__PROBLEM STATEMENT__:
When the line containing "(** * The tool-calling" is found in the data below, copy it and each line after it through the line containing "tool manager are", exactly and with no others.

__RECORDS SUPPLIED__:
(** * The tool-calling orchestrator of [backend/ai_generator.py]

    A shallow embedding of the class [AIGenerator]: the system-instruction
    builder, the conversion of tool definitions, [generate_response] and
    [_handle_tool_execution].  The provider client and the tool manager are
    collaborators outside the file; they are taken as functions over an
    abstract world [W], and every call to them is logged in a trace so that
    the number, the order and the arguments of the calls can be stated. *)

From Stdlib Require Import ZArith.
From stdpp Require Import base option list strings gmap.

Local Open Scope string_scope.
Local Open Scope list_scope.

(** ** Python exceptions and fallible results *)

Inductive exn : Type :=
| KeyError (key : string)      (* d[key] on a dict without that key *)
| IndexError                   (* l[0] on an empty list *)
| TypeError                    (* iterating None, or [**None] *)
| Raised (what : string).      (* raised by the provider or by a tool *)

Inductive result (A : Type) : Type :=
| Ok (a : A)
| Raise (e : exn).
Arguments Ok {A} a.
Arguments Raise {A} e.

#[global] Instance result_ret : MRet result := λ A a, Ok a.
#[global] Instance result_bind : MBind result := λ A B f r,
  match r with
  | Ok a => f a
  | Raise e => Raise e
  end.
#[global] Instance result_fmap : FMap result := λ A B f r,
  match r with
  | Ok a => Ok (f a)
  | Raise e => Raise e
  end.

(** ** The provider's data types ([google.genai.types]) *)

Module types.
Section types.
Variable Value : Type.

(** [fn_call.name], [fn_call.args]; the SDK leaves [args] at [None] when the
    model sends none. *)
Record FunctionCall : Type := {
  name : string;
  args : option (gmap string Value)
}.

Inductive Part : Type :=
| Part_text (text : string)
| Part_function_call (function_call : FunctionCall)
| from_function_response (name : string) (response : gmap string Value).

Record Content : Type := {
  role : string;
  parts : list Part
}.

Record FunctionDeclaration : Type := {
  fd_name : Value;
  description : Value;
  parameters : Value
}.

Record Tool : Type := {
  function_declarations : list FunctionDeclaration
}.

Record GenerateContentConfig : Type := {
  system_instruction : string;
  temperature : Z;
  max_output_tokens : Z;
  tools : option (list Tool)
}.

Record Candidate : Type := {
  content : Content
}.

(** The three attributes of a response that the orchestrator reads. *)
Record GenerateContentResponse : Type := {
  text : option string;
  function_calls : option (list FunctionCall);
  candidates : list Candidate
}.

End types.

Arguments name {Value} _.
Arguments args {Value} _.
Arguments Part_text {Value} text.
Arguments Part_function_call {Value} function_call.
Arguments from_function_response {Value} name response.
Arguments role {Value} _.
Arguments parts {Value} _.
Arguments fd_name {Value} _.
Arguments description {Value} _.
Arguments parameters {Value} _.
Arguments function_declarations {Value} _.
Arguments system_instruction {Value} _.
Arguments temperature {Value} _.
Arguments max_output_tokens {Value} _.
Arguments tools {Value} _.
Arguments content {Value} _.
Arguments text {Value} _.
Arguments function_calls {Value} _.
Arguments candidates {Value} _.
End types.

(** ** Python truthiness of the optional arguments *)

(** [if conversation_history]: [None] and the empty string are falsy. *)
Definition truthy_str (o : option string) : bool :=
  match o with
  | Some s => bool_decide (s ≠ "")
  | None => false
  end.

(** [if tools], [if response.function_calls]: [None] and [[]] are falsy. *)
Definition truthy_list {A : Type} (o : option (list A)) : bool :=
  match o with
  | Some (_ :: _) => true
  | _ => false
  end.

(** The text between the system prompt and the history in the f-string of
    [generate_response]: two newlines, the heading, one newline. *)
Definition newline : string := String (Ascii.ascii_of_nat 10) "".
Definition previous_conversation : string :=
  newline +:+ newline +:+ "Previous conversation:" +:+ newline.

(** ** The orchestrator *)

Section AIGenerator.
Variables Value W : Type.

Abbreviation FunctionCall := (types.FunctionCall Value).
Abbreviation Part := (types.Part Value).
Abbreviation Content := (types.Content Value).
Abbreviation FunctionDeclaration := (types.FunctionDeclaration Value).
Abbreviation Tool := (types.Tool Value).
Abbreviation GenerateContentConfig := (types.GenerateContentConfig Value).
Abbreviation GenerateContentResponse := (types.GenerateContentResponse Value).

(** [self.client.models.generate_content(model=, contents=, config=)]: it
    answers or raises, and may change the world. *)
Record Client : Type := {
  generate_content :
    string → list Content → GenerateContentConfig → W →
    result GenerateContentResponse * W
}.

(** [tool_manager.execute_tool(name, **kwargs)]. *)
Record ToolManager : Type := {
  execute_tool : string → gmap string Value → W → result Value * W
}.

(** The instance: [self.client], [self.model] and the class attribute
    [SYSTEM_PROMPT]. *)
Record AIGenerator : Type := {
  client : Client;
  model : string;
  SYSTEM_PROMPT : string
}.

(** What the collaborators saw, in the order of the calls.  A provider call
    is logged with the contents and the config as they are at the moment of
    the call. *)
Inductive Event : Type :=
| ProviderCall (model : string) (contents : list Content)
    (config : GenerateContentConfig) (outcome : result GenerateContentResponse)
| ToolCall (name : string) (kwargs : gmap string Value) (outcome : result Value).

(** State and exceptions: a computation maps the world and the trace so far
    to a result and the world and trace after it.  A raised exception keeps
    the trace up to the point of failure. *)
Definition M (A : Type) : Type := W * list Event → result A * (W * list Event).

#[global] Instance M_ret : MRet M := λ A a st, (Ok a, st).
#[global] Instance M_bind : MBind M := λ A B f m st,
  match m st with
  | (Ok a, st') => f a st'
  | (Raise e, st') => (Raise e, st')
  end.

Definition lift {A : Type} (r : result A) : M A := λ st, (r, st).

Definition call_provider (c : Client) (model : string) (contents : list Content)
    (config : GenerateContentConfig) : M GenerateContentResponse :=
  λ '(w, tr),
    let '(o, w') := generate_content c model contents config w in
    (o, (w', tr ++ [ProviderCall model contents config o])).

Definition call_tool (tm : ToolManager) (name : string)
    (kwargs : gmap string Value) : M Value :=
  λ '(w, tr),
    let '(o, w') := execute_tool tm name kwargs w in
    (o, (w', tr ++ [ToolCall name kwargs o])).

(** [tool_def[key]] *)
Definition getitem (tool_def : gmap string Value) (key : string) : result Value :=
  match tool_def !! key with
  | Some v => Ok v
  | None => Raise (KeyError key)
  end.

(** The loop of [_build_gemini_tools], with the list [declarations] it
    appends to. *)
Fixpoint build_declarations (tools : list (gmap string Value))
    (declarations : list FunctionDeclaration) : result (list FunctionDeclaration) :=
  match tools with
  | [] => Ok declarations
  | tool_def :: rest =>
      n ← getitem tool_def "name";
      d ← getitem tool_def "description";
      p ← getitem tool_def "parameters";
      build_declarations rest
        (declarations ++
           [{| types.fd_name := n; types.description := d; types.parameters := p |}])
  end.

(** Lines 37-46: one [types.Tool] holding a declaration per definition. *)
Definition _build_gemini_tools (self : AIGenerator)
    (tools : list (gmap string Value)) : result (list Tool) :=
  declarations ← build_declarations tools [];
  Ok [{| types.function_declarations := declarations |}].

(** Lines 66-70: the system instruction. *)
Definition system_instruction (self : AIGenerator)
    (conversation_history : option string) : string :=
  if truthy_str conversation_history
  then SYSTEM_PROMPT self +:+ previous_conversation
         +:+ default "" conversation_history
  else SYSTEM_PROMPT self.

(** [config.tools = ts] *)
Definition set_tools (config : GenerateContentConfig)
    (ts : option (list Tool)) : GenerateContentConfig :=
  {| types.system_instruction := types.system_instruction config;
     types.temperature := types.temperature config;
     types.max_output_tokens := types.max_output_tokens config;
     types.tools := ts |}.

==

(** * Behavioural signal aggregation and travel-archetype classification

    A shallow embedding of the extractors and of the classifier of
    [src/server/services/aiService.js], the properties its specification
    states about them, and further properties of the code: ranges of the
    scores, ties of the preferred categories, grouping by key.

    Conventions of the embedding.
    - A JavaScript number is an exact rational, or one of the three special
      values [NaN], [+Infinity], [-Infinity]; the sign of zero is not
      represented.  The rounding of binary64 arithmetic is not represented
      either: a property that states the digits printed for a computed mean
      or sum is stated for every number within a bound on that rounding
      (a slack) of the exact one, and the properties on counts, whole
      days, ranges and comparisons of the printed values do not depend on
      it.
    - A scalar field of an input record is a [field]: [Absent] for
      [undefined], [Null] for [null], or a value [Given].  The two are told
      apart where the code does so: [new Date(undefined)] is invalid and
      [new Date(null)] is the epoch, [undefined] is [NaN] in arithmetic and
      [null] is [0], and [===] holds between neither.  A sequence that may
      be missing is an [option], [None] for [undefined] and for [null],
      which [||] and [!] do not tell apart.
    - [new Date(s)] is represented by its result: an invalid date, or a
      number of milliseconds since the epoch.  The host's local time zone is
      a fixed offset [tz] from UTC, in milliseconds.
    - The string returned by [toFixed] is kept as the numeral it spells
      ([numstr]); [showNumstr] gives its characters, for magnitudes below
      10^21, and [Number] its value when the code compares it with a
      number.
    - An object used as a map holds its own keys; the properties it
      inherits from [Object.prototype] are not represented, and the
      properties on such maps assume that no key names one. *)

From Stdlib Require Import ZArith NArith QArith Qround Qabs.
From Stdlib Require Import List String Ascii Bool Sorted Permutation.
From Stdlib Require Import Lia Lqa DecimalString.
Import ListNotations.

__ANSWER TO THIS TASK__:
(** * The tool-calling orchestrator of [backend/ai_generator.py]

    A shallow embedding of the class [AIGenerator]: the system-instruction
    builder, the conversion of tool definitions, [generate_response] and
    [_handle_tool_execution].  The provider client and the tool manager are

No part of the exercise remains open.